I Love them all but the Spitfire is what gets me into the cockpit and gives me the greatest pleasure.

 

I fly 2-4 missions a day in it and work on missions and campaigns regularly if not daily.

 

I am still noticing things that have been fixed over the years and everything works quite nicely.

 

The Mag test works now. The prop test works now. The supercharger test works now.

 

One can actually do an entire proper pre-trip and procedures and everything works.

 

This is an amazing aircraft if one takes the time to learn it all.
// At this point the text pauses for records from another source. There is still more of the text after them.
(* ===== verification/NestedFilterLaws.v ===== *)
(** * Laws of nested fields

    Elements of an array are filtered as the rows of a view are, by the same dictionary; an
    operator that is not known is never passed over; and a nested row is read for the tenant
    of the request. *)
From stdpp Require Import base decidable strings list sets.
From Stdlib Require Import ZArith Lia Ascii.
From S2P Require Import Prelude PyVal Sql Casing FieldCondition WhereClause Views Normalize NormalizeLaws Meaning WhereInput WhereObjectLaws NestedFilters.

Local Open Scope py_scope.

(** ** Loops that raise nothing *)

Lemma allR_ok {A} (f : A → result bool) (g : A → bool) l :
  (∀ x, x ∈ l → f x = Ok (g x)) → allR f l = Ok (forallb g l).
Proof.
  induction l as [|x l IH]; intros Hf; [done|]. cbn. rewrite Hf by left. cbn.
  destruct (g x); [|done]. apply IH. intros y Hy. apply Hf. by right.
Qed.

Lemma anyR_ok {A} (f : A → result bool) (g : A → bool) l :
  (∀ x, x ∈ l → f x = Ok (g x)) → anyR f l = Ok (existsb g l).
Proof.
  induction l as [|x l IH]; intros Hf; [done|]. cbn. rewrite Hf by left. cbn.
  destruct (g x); [done|]. apply IH. intros y Hy. apply Hf. by right.
Qed.

(** ** Comparisons *)

Lemma py_less_errors strict v w e : py_less strict v w = Err e → e = TypeError.
Proof.
  revert w. induction v as [|b|z|f|m0 e0|s|s r|s r|s|l IH|l IH|d IH|r a IH|c] using pyval_ind';
    intros [|b'|z'|f'|m1 e1|s'|s' r'|s' r'|s'|m|m|d'|r' a'|c']; cbn; try congruence;
    revert m; induction IH as [|x l Hx _ IHl]; intros [|y m]; try done; destruct (py_eq x y); [apply IHl|apply Hx|apply IHl|apply Hx].
Qed.

Lemma py_in_errors v w e : py_in v w = Err e → e = TypeError.
Proof. unfold py_in. repeat case_match; congruence. Qed.

Section laws.
Context (enum_value : pyval → option pyval).
Abbreviation single := (_apply_single_operator enum_value).

(** ** What an operator asks of a value

    For each operator that the repository and the filters of arrays share, what it says of
    the value [x] of a field and an operand [v], by the equality and the order of the
    language; [None] where they say nothing: texts for the operators of texts, a list for
    membership, a boolean for [isnull].  Only [isnull] says something of a value that is
    missing, as a comparison with NULL is not true and not false. *)
Definition says_of (r : result bool) : option bool := match r with Ok b => Some b | Err _ => None end.

Definition texts (f : string → string → bool) (x v : pyval) : option bool :=
  match x, v with PStr s, PStr t => Some (f t s) | _, _ => None end.

Definition member (x v : pyval) : option bool :=
  match v with PList l => Some (existsb (py_eq x) l) | _ => None end.

Definition meanings : list (string * (pyval → pyval → option bool)) :=
  [("eq", λ x v, Some (py_eq x v)); ("neq", λ x v, Some (negb (py_eq x v)));
   ("gt", λ x v, says_of (py_less true v x)); ("gte", λ x v, says_of (py_less false v x));
   ("lt", λ x v, says_of (py_less true x v)); ("lte", λ x v, says_of (py_less false x v));
   ("contains", texts Str.has_sub); ("startswith", texts Str.starts_with); ("endswith", texts Str.ends_with);
   ("in", member); ("nin", λ x v, negb <$> member x v)].

Definition compares (op : string) (x v : pyval) : option bool :=
  if op =s "isnull" then match v with PBool b => Some (Bool.eqb b (Py.is_none x)) | _ => None end
  else if Py.is_none x then None
  else match find (λ m, m.1 =s op) meanings with Some (_, f) => f x v | None => None end.

(** ** Operators *)

(** An operator is never passed over: one that is not in the list raises whatever the
    element and the operand are, and one that is raises at most for values that have no
    order or are not contained in anything. *)
Theorem unknown_operators_are_refused item op v :
  (op ∉ _OPERATORS → single item op v = raise ValueError) ∧
  (op ∈ _OPERATORS → single item op v ≠ raise ValueError).
Proof using Type.
  unfold _apply_single_operator, unless_none. set (item' := match enum_value item, enum_value v with Some x, None => x | _, _ => item end).
  clearbody item'. unfold _OPERATORS. split; intros Hop.
  - repeat match goal with
    | |- context [?o in_ ?l] => rewrite (proj1 (not_true_iff_false (o in_ l))) by (rewrite str_in_true; set_solver)
    | |- context [?o =s ?t] => replace (o =s t) with false by (symmetry; apply bool_decide_eq_false; set_solver)
    end. done.
  - pose proof (λ b x y, py_less_errors b x y ValueError) as Hl. pose proof (λ x y, py_in_errors x y ValueError) as Hi.
    repeat (apply elem_of_cons in Hop as [->|Hop]; [cbn; repeat case_match; try done; try (intros E; discriminate (Hl _ _ _ E) || discriminate (Hi _ _ E))|]).
    all: try by apply not_elem_of_nil in Hop.
    all: destruct (py_in item' v) eqn:E; cbn; [done|]; intros [= ->]; discriminate (Hi _ _ E).
Qed.

(** ** Elements and rows *)
Ltac compare_names :=
  repeat match goal with |- context [if ?c then _ else _] => let b := eval vm_compute in c in
    match b with true => idtac | false => idtac end; change c with b; cbv iota end.

(** The filters of arrays give each operator what it means, for a value that is no member of
    an enumeration. *)
Lemma compares_is_the_operator item op v b :
  enum_value item = None → compares op item v = Some b → single item op v = Ok b ∧ _normalize_operator op = op.
Proof using Type.
  intros He. unfold compares, _apply_single_operator. rewrite He. destruct (op =s "isnull") eqn:Eo.
  { apply bool_decide_eq_true in Eo as ->. destruct v as [|c| | | | | | | | | | | |]; try done. intros [= <-].
    by destruct c, (Py.is_none item). }
  destruct (Py.is_none item) eqn:En; [done|]. unfold unless_none, meanings, texts, member, says_of. rewrite En.
  destruct (find _ _) as [[o f]|] eqn:Ef; [|done]. apply find_some in Ef as [Hin Ho%bool_decide_eq_true]. cbn in Ho. subst o.
  apply list_elem_of_In in Hin.
  repeat (apply elem_of_cons in Hin as [[= -> ->]|Hin];
    [intros Hb; split; [compare_names; cbn [fst snd]; revert Hb; clear|reflexivity]|]); [..|by apply not_elem_of_nil in Hin].
  1-2: congruence.
  1-4: by destruct (py_less _ _ _); [intros [= <-]|].
  1-3: by destruct item, v; try done; intros [= <-].
  all: destruct v as [| | | | | | | | |l| | | |]; try done; cbn; intros [= <-]; by destruct l.
Qed.

Section elements.
Context (to_sql_where : pyval → option pyval) (gql_fields : pyval → option (list string)).
Abbreviation matches := (_item_matches_where_criteria enum_value to_sql_where gql_fields).

(** The element: a dictionary under the names of the database. *)
Context (d : list (string * pyval)).
Hypothesis database_names : Forall (λ k, to_snake_case k = k) d.*1.

(** The truth of a condition at a field of the element. *)
Definition element_sat (leaf : list string * string * pyval) : bool :=
  match leaf with
  | ([f], op, v) => match compares op (Py.get f d) v with Some b => b | None => false end
  | _ => false
  end.

(** An operator that says something of the value of a field. *)
Definition asks (name : string) (o : string * pyval) : bool :=
  Py.is_none o.2 ||
  match enum_value (Py.get (database_name name) d), compares o.1 (Py.get (database_name name) d) o.2 with
  | None, Some _ => true
  | _, _ => false
  end.

(** A filter the elements can be asked: fields with operators that say something of their
    values; under OR at least one dictionary. *)
Fixpoint evaluates (w : pyval) : bool :=
  match w with
  | PDict items =>
      forallb (λ kv,
        if kv.1 =s "OR" then match kv.2 with PList ((_ :: _) as l) => forallb evaluates l | _ => false end
        else if kv.1 =s "AND" then match kv.2 with PList l => forallb evaluates l | _ => false end
        else if kv.1 =s "NOT" then evaluates kv.2
        else (to_snake_case kv.1 =s database_name kv.1) &&
             match kv.2 with
             | PDict ops =>
                 operators ops &&
                 forallb (asks kv.1) ops
             | _ => false
             end) items
  | _ => false
  end.

Lemma item_value name : to_snake_case name = database_name name → _item_value (PDict d) name = Py.get (database_name name) d.
Proof using database_names.
  intros <-. unfold _item_value. destruct (dict_has (to_snake_case name) d) eqn:E; [done|]. unfold Py.get.
  assert (∀ k, dict_has k d = false → dict_get k d = None) as Hn by (intros k; unfold dict_has; by destruct (dict_get k d)).
  rewrite (Hn _ E), Hn; [done|]. apply not_true_iff_false. intros Hin%dict_has_In.
  rewrite Forall_forall in database_names. specialize (database_names _ Hin).
  apply not_true_iff_false in E. apply E. rewrite database_names. by apply dict_has_In.
Qed.
(* ===== verification/Roles.v ===== *)
(** * Roles and permissions ([enterprise/rbac])

    The roles a role inherits from, the permissions of a user, and their cache of two layers:
    a dictionary in the process, and the table of [ResultCache] with the versions of what an
    entry was computed from.  The tables of the database are lists of rows; the orders that
    PostgreSQL sorts rows in are parameters, as are pydantic's dump and validation of a
    permission.  A clock reading is in microseconds. *)
From stdpp Require Import base decidable strings gmap list.
From Stdlib Require Import ZArith Lia Ascii.
From S2P Require Import Prelude PyVal ResultCache NestedFilters.

Local Open Scope py_scope.

Definition second : Z := 1000000.

(** ** The tables *)

Record Role := {
  role_id : string;
  role_name : string;
  role_description : option string;
  parent_role_id : option string;
  role_tenant_id : option string;
  is_system : bool
}.

Record Permission := {
  permission_id : string;
  resource : string;
  action : string;
  permission_description : option string;
  constraints : option (list (string * pyval))
}.

Record RolePermission := { rp_role_id : string; rp_permission_id : string; granted : bool }.

Record UserRole := { ur_user_id : string; ur_role_id : string; ur_tenant_id : option string; expires_at : option Z }.

Record tables := {
  roles : list Role;
  permissions : list Permission;
  role_permissions : list RolePermission;
  user_roles : list UserRole
}.

(** ** What a role inherits

    The function [get_inherited_roles] of the database: the rows of one step of its
    recursion from those of the step before. *)
Definition parent_rows (t : tables) (working : list (string * nat)) : list (string * nat) :=
  concat (map (λ w : string * nat,
    if (w.2 <? 10)%nat then
      omap (λ r, if role_id r =s w.1 then match parent_role_id r with Some p => Some (p, S w.2) | None => None end else None)
           (roles t)
    else []) working).
Section registry.
Context (hash_query hash_query_raw : string → string) (total_score : string → Z).
(** Texts with the same hash have the same score. *)
Context (same_score : ∀ a b, hash_query a = hash_query b → total_score a = total_score b).

Abbreviation weight_of := (weight_of total_score).

Lemma weight_positive query : 0 < weight_of query.
Proof.
  unfold WeightedTurbo.weight_of, get_cache_weight. cbn. destruct (_ <? 10)%Z; [lra|]. destruct (_ <? 50)%Z; [lra|].
  destruct (_ <? 200)%Z eqn:E; [lra|]. apply Z.ltb_ge in E.
  assert (200 <= inject_Z (total_score query)) as E' by (change 200 with (inject_Z 200); by rewrite <- Zle_Qle).
  assert (0 < inject_Z (total_score query) / 200) as H by (apply Qlt_shift_div_l; lra). change (inject_Z 200) with 200. lra.
Qed.

(** ** What every call keeps *)

(** How much of the counted weight is of no query. *)
Definition slack (r : registry) : Q := _total_weight r - weights (queries r).

Definition true_weights (l : list (string * entry)) : Prop :=
  ∀ h q, (h, Enhanced q) ∈ l → h = hash_query (graphql_query (turbo q)) ∧ cache_weight q = weight_of (graphql_query (turbo q)).

(** Hashes are distinct and weights are those of the texts. *)
Record sound (r : registry) : Prop := {
  hashes_are_distinct : NoDup (queries r).*1;
  weights_are_true : true_weights (queries r)
}.

Lemma true_weights_sub l l' : (∀ x, x ∈ l' → x ∈ l) → true_weights l → true_weights l'.
Proof. intros Hs Ht h q Hin. by apply Ht, Hs. Qed.

Lemma weights_not_negative l : true_weights l → 0 <= weights l.
Proof.
  induction l as [|[h [q|q]] l IH]; intros Ht; cbn; [lra| |].
  - assert (0 <= weights l); [|lra]. apply IH. eapply true_weights_sub; [|done]. intros x Hx. by right.
  - destruct (Ht h q) as [_ ->]; [by left|]. pose proof (weight_positive (graphql_query (turbo q))).
    assert (0 <= weights l); [|lra]. apply IH. eapply true_weights_sub; [|done]. intros x Hx. by right.
Qed.

(** The same queries in another order. *)
Lemma sound_perm r l : sound r → l ≡ₚ queries r → sound (with_queries l r) ∧ slack (with_queries l r) == slack r.
Proof.
  intros [Hd Ht] Hp. split; [split; cbn|].
  - by rewrite Hp.
  - eapply true_weights_sub; [|done]. intros x. by rewrite Hp.
  - unfold slack. cbn. by rewrite (weights_perm _ _ Hp).
Qed.

Lemma to_end (h : string) (e : entry) (l : list (string * entry)) :
  NoDup l.*1 → dict_get h l = Some e → remove_key h l ++ [(h, e)] ≡ₚ l.
Proof. intros Hd He. rewrite Permutation_app_comm. by apply key_entry. Qed.

(** Without one of them. *)
Lemma without_one (h : string) (e : entry) (l : list (string * entry)) :
  NoDup l.*1 → dict_get h l = Some e →
  weights l == weight e + weights (remove_key h l) ∧ NoDup (remove_key h l).*1 ∧ S (length (remove_key h l)) = length l ∧
  h ∉ (remove_key h l).*1.
Proof.
  intros Hd He. pose proof (key_entry h l e Hd He) as Hp. rewrite <- (weights_perm _ _ Hp). split; [done|].
  pose proof Hd as Hd'. rewrite <- Hp in Hd'. apply NoDup_cons in Hd' as [Hn Hd']. split; [done|].
  split; [|done]. by apply Permutation_length in Hp.
Qed.

(** *** Eviction *)

Lemma lowest_is_there now best l k :
  (∀ k' s, best = Some (k', s) → k' ∈ l.*1 ∨ True) → lowest now best l = Some k → (∃ s, best = Some (k, s)) ∨ k ∈ l.*1.
Proof.
  intros _. revert best. induction l as [|[k' [q|q]] l IH]; intros best; cbn.
  - destruct best as [[k' s]|]; [|done]. intros [= <-]. left. by exists s.
  - intros [?|Hin]%IH; [by left|]. right. by right.
  - destruct best as [[k0 s]|].
    + destruct (Qle_bool s _); intros [(s' & E)|Hin]%IH; try (right; by right); [left; by exists s'|].
      injection E as -> _. right. by left.
    + intros [(s' & E)|Hin]%IH; [injection E as -> _; right; by left|right; by right].
Qed.

Definition min_key (now : Q) (r : registry) : string := default (default EmptyString (head (queries r).*1)) (lowest now None (queries r)).

Lemma min_key_there now r : queries r ≠ [] → min_key now r ∈ (queries r).*1.
Proof.
  unfold min_key. intros Hne. destruct (lowest now None (queries r)) as [k|] eqn:E; cbn.
  - apply lowest_is_there in E as [(s & ?)|Hin]; [done|done|by right].
  - destruct (queries r) as [|[k e] l]; [done|]. cbn. by left.
Qed.

Lemma evict_one now r :
  queries r ≠ [] → sound r →
  sound (_evict_lowest_priority now r) ∧ slack (_evict_lowest_priority now r) == slack r ∧
  S (length (queries (_evict_lowest_priority now r))) = length (queries r) ∧
  (∀ x, x ∈ queries (_evict_lowest_priority now r) → x ∈ queries r) ∧
  _total_weight (_evict_lowest_priority now r) <= _total_weight r ∧
  max_size (_evict_lowest_priority now r) = max_size r ∧ max_total_weight (_evict_lowest_priority now r) = max_total_weight r.
Proof.
  intros Hne [Hd Ht]. pose proof (min_key_there now r Hne) as Hk.
  destruct (dict_get (min_key now r) (queries r)) as [e|] eqn:Ee; [|by apply no_entry in Ee].
  destruct (without_one _ _ _ Hd Ee) as (Hw & Hd' & Hl & _).
  unfold _evict_lowest_priority. destruct (queries r) as [|[k0 e0] l0] eqn:Eq; [done|].
  assert (default k0 (lowest now None ((k0, e0) :: l0)) = min_key now r) as Ek by (unfold min_key; by rewrite Eq).
  rewrite Ek, Ee. cbv zeta.
  assert (true_weights (remove_key (min_key now r) ((k0, e0) :: l0))) as Ht'.
  { eapply true_weights_sub; [|exact Ht]. intros x. apply remove_key_elem. }
  assert (0 <= weight e) as Hpos.
  { destruct e as [q|q]; cbn; [lra|]. apply dict_get_elem, Ht in Ee as [_ ->]. pose proof (weight_positive (graphql_query (turbo q))). lra. }
  destruct e as [q|q]; cbn -[remove_key weights] in Hpos |- *; (split; [by split|]); unfold slack; cbn -[remove_key weights];
    rewrite Eq, Hw; cbn -[remove_key weights]; (split; [lra|]); (split; [done|]); (split; [intros x; apply remove_key_elem|]); (split; [lra|done]).
Qed.

(** What the two loops keep. *)
Record evicted_from (r r' : registry) : Prop := {
  still_sound : sound r';
  same_slack : slack r' == slack r;
  fewer : (length (queries r') <= length (queries r))%nat;
  lighter : _total_weight r' <= _total_weight r;
  no_others : ∀ x, x ∈ queries r' → x ∈ queries r;
  same_size : max_size r' = max_size r;
  same_limit : max_total_weight r' = max_total_weight r
}.

Lemma evicted_none r : sound r → evicted_from r r.
Proof. intros. split; try done. lra. Qed.

Lemma evicted_trans r r' r'' : evicted_from r r' → evicted_from r' r'' → evicted_from r r''.
Proof.
  intros [H1 H2 H3 H0 H4 H5 H6] [K1 K2 K3 K0 K4 K5 K6]. split; [done|lra|lia|lra| |congruence|congruence]. intros x Hx. by apply H4, K4.
Qed.

Lemma evicted_one now r : queries r ≠ [] → sound r → evicted_from r (_evict_lowest_priority now r).
Proof. intros Hne Hs. destruct (evict_one now r Hne Hs) as (H1 & H2 & H3 & H4 & H0 & H5 & H6). split; [done|done|lia|done|done|done|done]. Qed.
(* ===== verification/AuditLog.v ===== *)
(** * Audit events and their batch ([enterprise/audit/event_logger.py])

    [AuditLogger] keeps events in a batch and writes the batch in one transaction.  Every
    [await] lets other tasks in, so that a flush is a sequence of steps, and a run is any
    order of the steps of any flushes, of events that are logged and of transactions that
    fail.  What the database does that the logger counts on is that an identifier is a
    primary key: a second row with it is refused, and while the first is not committed
    the insertion of a second waits. *)
From stdpp Require Import base decidable option gmap list strings.
From Stdlib Require Import ZArith Lia.
From S2P Require Import Prelude PyVal.

Record event := {
  id : Z;
  event_type : string;
  event_data : pyval;
  user_id : option string;
  tenant_id : option string;
  timestamp : Z;
  ip_address : option string
}.

Definition _prepare_event (event_id now : Z) (event_type : string) (event_data : pyval) (user_id tenant_id ip_address : option string) : event :=
  {| id := event_id; event_type := event_type; event_data := event_data; user_id := user_id; tenant_id := tenant_id;
     timestamp := now; ip_address := ip_address |}.

(** Where a flush is: it waits for a connection; it inserts the event it took from the place
    of its loop; it ends its transaction, which wrote the events; it has ended it and
    empties the batch. *)
Inductive stage :=
| Opening
| Inserting (place : nat) (e : event) (wrote : list event)
| Committing (wrote : list event)
| Clearing.

Record logger := {
  batch_size : Z;
  _batch : list event;
  audit_events : list event;
  flushes : gmap nat stage
}.

Definition new_logger (size : Z) : logger := {| batch_size := size; _batch := []; audit_events := []; flushes := ∅ |}.

Definition with_batch (b : list event) (w : logger) : logger :=
  {| batch_size := batch_size w; _batch := b; audit_events := audit_events w; flushes := flushes w |}.

Definition with_rows (rows : list event) (w : logger) : logger :=
  {| batch_size := batch_size w; _batch := _batch w; audit_events := rows; flushes := flushes w |}.

Definition with_flushes (f : gmap nat stage) (w : logger) : logger :=
  {| batch_size := batch_size w; _batch := _batch w; audit_events := audit_events w; flushes := f |}.

Definition at_stage (t : nat) (s : stage) (w : logger) : logger := with_flushes (<[t := s]> (flushes w)) w.

Definition over (t : nat) (w : logger) : logger := with_flushes (delete t (flushes w)) w.

(** The rows of a transaction that is open. *)
Definition wrote (s : stage) : list event :=
  match s with Inserting _ _ l | Committing l => l | Opening | Clearing => [] end.

(** Another transaction holds the identifier. *)
Definition held (t : option nat) (e : event) (w : logger) : Prop :=
  map_Exists (λ t' s, Some t' ≠ t ∧ id e ∈ id <$> wrote s) (flushes w).

#[export] Instance held_dec t e w : Decision (held t e w).
Proof. unfold held. apply _. Defined.

(** The loop runs over the batch itself: what is appended behind its place is inserted too. *)
Definition next (t : nat) (place : nat) (l : list event) (w : logger) : logger :=
  at_stage t match _batch w !! place with Some e => Inserting place e l | None => Committing l end w.

Definition flush_batch (t : nat) (w : logger) : option logger :=
  match _batch w with
  | [] => Some w
  | _ => guard (flushes w !! t = None);; Some (at_stage t Opening w)
  end.
(** A vector whose binary64 norm is exactly 1: 0.28 * 0.28 + 0.96 * 0.96
    rounds to 1. *)
Definition tilted : vec3d_t float := Vec3d 0.28%float 0.96%float 0%float.

(** The environment of [Demo], with a sampler that returns [tilted]. *)
Definition tilted_env : externals float :=
  {| world := nat;
     rand := fun w => (Z.of_nat w, S w);
     cos := fun _ => 1%float;
     vec3d_marsaglia := fun w => (tilted, S w);
     malloc := fun w => (true, S w);
     heap_byte := fun _ _ => 0;
     fprintf := fun w => (true, S w);
     model_mass := fun e => if e =? 1 then 1.67e-27%float else 0%float;
     model_symbol := fun e => if e =? 1 then "H"%string else "?"%string;
     C_BOLTZMANN := 1.38e-23%float;
     MODE_NUMERICAL := 1;
     atom_update_pos := fun u _ i => Some (Demo.still u i);
     atom_update_frc_numerical := fun u i => Some (Demo.still u i);
     atom_update_frc_analytical := fun u i => Some (Demo.still u i);
     atom_update_acc := fun u i => Some (Demo.still u i);
     atom_update_vel := fun u _ i => Some (Demo.still u i);
     atom_enforce_pbc := fun u i => Some (pos (Demo.still u i));
     potential_total := Demo.slope |}.

(** The two dimers of [Demo.dimer_box], the four live atoms being hydrogen
    atoms. *)
Definition hydrogen_box : universe_t float :=
  set_atom Demo.dimer_box (replicate 4 Demo.hydrogen).

(** [POW2] as the square. *)
Definition square (v : float) : float := (v * v)%float.

End Demo7.

(** * Properties *)

(** *** The order of binary64 *)

Lemma SFltb_Lt (a b : spec_float) :
  SFltb a b = true <-> SFcompare a b = Some Lt.
Proof.
  unfold SFltb. destruct (SFcompare a b) as [[]|]; split; congruence.
Qed.

Lemma CompOpp_Lt c : CompOpp c = Lt <-> c = Gt.
Proof. destruct c; simpl; split; congruence. Qed.

(** [SFcompare] orders finite numbers of one sign by exponent, then by
    mantissa; being a lexicographic order it is transitive. *)
Lemma SFcompare_Lt_trans (a b c : spec_float) :
  SFcompare a b = Some Lt -> SFcompare b c = Some Lt -> SFcompare a c = Some Lt.
Proof.
  destruct a as [sa|sa| |sa ma ea], b as [sb|sb| |sb mb eb],
           c as [sc|sc| |sc mc ec]; simpl;
    try congruence;
    repeat match goal with s : bool |- _ => destruct s end;
    simpl; try congruence.
  all: change (Pos.compare_cont Eq) with Pos.compare.
  all: destruct (Z.compare_spec ea eb), (Z.compare_spec eb ec),
         (Z.compare_spec ea ec); try congruence; try lia.
  all: intros Hab Hbc; injection Hab as Hab; injection Hbc as Hbc; f_equal.
  all: rewrite ?CompOpp_Lt in *.
  all: rewrite ?Pos.compare_lt_iff, ?Pos.compare_gt_iff in *; lia.
Qed.

Lemma float_ltb_trans (x y z : float) :
  PrimFloat.ltb x y = true -> PrimFloat.ltb y z = true -> PrimFloat.ltb x z = true.
Proof.
  rewrite !ltb_spec, !SFltb_Lt. apply SFcompare_Lt_trans.
Qed.

Lemma float_ltb_leb (x y : float) :
  PrimFloat.ltb x y = true -> PrimFloat.leb x y = true.
Proof.
  rewrite ltb_spec, leb_spec, SFltb_Lt. unfold SFleb. now intros ->.
Qed.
I wish I could say the same for the P-51. I grew up watching Mustangs on the history channel, and now it's my main go-to plane. But it's frustrating when the only engine test that works is the governor check

+4. The Spitfire is just amazing. Even though I said the Mustang is my go-to, I fly both pretty 50/50, and it's especially satisfying landing the Spitfire in a grass field with a slight crosswind. I can almost feel my mustache grow.

Hardware: T-16000M Pack, Saitek 3 Throttle Quadrant, Homemade 32-function Leo Bodnar Button Box, MFG Crosswind Pedals Oculus Rift S

System Specs: MSI MPG X570 GAMING PLUS, GTX 1070 SC2, AMD RX3700, 32GB DDR4-3200, Samsung 860 EVO, Samsung 970 EVO 250GB

Modules: Ka-50, Mi-8MTV2, FC3, F/A-18C, F-14B, F-5E, P-51D, Spitfire Mk LF Mk. IXc, Bf-109K-4, Fw-190A-8

Maps: Normandy, Nevada

[sIGPIC][/sIGPIC]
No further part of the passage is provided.